_What is expected_
Below are some records; output exactly the lines from the line with "(** * MAS Financial" to the line with "(AgentManager, SimulationEngine), with", both ends kept, and nothing more.

_Data for processing_
↓↓↓

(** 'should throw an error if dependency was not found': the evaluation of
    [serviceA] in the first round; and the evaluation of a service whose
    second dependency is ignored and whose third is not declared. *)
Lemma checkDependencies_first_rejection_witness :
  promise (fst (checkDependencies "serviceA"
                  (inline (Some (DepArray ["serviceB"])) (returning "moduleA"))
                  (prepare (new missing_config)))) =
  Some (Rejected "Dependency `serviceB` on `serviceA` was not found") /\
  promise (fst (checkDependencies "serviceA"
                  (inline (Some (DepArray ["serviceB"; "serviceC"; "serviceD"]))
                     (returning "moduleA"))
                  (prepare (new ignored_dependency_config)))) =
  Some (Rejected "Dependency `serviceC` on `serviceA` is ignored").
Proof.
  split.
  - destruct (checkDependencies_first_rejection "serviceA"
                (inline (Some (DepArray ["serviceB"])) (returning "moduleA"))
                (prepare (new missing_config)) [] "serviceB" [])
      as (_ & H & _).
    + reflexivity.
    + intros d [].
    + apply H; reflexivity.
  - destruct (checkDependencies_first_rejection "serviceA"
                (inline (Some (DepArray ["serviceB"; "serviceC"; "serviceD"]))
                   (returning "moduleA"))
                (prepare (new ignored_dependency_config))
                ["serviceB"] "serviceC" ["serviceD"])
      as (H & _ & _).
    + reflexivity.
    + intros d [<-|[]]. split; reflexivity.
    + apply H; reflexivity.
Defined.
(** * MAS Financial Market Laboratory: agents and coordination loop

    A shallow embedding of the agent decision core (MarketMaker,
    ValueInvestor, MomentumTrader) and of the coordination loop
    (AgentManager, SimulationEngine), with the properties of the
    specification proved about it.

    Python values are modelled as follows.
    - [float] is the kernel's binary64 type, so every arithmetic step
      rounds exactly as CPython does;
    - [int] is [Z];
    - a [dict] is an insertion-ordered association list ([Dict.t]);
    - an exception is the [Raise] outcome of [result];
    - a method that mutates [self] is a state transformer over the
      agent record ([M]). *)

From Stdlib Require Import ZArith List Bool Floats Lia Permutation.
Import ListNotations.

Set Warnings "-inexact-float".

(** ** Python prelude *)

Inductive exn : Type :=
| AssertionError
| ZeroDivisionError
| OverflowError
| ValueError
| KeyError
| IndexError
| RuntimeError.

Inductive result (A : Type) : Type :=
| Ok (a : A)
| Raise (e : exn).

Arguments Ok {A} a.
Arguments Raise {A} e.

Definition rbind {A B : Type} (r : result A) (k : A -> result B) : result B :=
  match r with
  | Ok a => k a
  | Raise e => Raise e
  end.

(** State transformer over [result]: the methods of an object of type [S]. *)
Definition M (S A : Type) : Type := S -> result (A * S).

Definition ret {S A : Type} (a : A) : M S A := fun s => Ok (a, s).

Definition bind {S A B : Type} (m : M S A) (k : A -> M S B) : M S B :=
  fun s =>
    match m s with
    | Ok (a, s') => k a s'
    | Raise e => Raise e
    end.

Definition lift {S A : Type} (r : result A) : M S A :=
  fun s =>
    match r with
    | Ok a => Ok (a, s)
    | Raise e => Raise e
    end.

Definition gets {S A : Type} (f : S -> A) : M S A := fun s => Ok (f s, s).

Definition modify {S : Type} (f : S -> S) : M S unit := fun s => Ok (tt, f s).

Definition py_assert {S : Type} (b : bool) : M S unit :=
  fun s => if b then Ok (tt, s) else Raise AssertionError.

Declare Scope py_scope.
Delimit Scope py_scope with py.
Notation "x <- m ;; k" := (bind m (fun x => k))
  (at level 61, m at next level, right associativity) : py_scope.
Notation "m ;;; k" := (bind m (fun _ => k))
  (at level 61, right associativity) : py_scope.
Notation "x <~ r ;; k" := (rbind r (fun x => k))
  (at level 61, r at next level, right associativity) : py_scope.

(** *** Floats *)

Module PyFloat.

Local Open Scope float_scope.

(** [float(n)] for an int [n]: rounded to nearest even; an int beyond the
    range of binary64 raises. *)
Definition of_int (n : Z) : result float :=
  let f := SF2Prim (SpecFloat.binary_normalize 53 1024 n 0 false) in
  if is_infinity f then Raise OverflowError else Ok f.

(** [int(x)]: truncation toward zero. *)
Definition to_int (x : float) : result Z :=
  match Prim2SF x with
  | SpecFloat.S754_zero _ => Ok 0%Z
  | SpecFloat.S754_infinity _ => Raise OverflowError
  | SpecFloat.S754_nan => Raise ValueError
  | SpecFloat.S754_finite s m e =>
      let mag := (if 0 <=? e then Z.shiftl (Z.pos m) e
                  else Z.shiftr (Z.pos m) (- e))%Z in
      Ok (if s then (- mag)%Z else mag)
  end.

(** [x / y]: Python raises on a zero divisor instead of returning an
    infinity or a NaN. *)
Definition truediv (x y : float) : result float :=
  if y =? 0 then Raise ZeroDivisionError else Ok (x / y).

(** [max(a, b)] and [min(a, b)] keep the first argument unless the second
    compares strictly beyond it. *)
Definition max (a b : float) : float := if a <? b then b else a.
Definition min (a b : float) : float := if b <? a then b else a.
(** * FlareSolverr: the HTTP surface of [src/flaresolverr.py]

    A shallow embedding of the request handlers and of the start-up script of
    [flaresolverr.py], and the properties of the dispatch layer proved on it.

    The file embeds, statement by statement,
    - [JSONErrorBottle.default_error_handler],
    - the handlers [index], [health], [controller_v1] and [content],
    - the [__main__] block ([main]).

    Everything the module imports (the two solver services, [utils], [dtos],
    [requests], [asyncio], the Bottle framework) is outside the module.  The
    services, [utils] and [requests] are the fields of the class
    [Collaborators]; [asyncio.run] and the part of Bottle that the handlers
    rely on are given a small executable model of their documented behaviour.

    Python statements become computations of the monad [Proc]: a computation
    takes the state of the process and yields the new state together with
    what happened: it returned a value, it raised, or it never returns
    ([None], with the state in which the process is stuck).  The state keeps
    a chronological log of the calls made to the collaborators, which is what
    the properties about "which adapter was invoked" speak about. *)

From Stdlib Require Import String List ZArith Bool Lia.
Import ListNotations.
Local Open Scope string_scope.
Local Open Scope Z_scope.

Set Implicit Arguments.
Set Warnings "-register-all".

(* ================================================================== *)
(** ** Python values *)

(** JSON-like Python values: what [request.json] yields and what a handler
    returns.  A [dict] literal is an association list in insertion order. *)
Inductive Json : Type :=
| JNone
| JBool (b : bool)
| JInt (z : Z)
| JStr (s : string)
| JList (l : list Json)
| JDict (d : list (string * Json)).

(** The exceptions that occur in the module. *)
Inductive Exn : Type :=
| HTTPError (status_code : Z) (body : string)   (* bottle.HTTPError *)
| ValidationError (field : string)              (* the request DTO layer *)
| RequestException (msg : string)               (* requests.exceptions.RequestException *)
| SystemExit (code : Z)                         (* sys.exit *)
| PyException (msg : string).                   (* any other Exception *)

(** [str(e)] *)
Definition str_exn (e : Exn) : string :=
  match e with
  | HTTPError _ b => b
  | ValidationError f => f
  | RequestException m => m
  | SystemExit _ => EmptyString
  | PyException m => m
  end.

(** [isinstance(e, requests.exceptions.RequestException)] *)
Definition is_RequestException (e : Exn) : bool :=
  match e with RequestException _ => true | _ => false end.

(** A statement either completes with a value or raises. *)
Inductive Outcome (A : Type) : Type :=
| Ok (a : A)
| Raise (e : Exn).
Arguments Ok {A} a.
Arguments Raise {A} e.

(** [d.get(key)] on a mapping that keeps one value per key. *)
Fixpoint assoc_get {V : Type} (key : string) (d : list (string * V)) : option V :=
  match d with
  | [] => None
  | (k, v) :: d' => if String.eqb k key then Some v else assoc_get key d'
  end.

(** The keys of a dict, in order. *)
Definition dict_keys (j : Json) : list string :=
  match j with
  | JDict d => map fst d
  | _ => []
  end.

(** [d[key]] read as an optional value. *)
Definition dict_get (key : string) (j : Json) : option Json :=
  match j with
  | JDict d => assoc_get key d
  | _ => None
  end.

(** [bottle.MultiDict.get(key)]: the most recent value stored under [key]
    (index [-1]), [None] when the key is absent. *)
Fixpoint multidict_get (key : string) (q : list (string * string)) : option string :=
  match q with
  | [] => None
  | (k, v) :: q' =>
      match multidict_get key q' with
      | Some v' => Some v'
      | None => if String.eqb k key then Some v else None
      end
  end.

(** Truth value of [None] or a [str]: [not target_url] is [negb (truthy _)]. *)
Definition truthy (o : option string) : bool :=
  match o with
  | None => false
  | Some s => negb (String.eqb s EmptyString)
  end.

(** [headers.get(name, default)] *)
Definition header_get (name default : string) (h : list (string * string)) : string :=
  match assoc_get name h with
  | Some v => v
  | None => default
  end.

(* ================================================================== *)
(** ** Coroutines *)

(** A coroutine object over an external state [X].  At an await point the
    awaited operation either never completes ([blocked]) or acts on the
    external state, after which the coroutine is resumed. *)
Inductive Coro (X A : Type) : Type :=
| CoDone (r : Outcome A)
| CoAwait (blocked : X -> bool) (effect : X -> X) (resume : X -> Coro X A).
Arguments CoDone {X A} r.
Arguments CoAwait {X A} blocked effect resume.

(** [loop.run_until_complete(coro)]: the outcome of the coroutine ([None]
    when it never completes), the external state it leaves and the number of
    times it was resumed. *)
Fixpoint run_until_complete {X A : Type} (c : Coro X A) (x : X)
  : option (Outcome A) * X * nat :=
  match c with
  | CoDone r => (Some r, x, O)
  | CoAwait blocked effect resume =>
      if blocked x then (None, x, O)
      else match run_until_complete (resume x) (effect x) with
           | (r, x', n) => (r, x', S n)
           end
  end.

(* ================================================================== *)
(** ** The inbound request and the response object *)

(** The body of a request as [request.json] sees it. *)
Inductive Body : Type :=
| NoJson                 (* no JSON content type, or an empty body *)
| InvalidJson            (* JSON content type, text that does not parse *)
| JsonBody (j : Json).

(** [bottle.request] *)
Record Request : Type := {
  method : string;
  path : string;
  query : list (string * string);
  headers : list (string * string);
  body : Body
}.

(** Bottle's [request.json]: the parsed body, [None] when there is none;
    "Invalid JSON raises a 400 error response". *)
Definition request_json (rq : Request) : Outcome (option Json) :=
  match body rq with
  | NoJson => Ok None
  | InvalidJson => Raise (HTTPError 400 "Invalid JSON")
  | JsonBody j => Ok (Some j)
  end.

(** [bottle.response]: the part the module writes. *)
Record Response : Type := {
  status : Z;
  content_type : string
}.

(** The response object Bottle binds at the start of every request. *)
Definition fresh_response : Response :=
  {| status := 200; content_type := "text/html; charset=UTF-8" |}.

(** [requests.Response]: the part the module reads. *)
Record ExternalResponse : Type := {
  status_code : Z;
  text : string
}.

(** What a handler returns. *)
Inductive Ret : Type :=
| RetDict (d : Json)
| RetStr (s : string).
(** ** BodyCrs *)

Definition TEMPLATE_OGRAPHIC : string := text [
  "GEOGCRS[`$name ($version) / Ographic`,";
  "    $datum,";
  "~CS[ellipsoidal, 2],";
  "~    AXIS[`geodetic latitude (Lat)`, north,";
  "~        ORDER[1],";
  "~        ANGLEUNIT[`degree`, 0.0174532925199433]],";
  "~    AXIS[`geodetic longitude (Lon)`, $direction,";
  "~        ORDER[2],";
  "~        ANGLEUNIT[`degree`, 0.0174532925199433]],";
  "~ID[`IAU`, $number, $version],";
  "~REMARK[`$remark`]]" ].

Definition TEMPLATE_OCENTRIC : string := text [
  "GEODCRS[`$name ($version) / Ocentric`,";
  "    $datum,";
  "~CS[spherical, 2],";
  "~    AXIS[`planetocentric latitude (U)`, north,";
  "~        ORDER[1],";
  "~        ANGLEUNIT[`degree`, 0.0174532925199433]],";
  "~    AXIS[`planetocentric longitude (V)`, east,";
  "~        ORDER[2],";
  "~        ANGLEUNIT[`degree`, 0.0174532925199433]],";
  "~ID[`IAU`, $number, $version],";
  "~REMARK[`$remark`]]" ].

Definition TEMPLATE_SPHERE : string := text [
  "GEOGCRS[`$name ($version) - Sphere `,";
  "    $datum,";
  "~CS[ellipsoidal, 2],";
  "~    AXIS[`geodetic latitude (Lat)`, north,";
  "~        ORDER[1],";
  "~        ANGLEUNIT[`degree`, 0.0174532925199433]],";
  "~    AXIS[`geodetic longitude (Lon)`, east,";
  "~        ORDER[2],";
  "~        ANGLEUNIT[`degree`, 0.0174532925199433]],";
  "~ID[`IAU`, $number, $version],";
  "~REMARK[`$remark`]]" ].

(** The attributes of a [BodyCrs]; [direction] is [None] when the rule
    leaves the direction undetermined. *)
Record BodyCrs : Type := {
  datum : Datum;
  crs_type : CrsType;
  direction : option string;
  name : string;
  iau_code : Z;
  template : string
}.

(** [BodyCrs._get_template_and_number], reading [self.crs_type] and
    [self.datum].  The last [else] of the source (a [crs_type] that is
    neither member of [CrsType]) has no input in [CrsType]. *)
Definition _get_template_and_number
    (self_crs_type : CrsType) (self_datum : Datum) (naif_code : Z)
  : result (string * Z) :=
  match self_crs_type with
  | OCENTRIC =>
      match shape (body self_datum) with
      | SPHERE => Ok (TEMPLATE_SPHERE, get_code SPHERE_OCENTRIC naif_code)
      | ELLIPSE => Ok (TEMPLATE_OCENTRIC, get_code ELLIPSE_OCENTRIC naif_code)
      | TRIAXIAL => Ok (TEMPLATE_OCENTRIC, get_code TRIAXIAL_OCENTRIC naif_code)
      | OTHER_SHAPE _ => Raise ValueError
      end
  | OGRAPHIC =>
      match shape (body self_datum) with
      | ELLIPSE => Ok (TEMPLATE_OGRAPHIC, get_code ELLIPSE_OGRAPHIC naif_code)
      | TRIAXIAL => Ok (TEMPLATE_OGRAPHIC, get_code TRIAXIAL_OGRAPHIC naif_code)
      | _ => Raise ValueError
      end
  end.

↑↑↑

_Task output_
(** * MAS Financial Market Laboratory: agents and coordination loop

    A shallow embedding of the agent decision core (MarketMaker,
    ValueInvestor, MomentumTrader) and of the coordination loop
    (AgentManager, SimulationEngine), with the properties of the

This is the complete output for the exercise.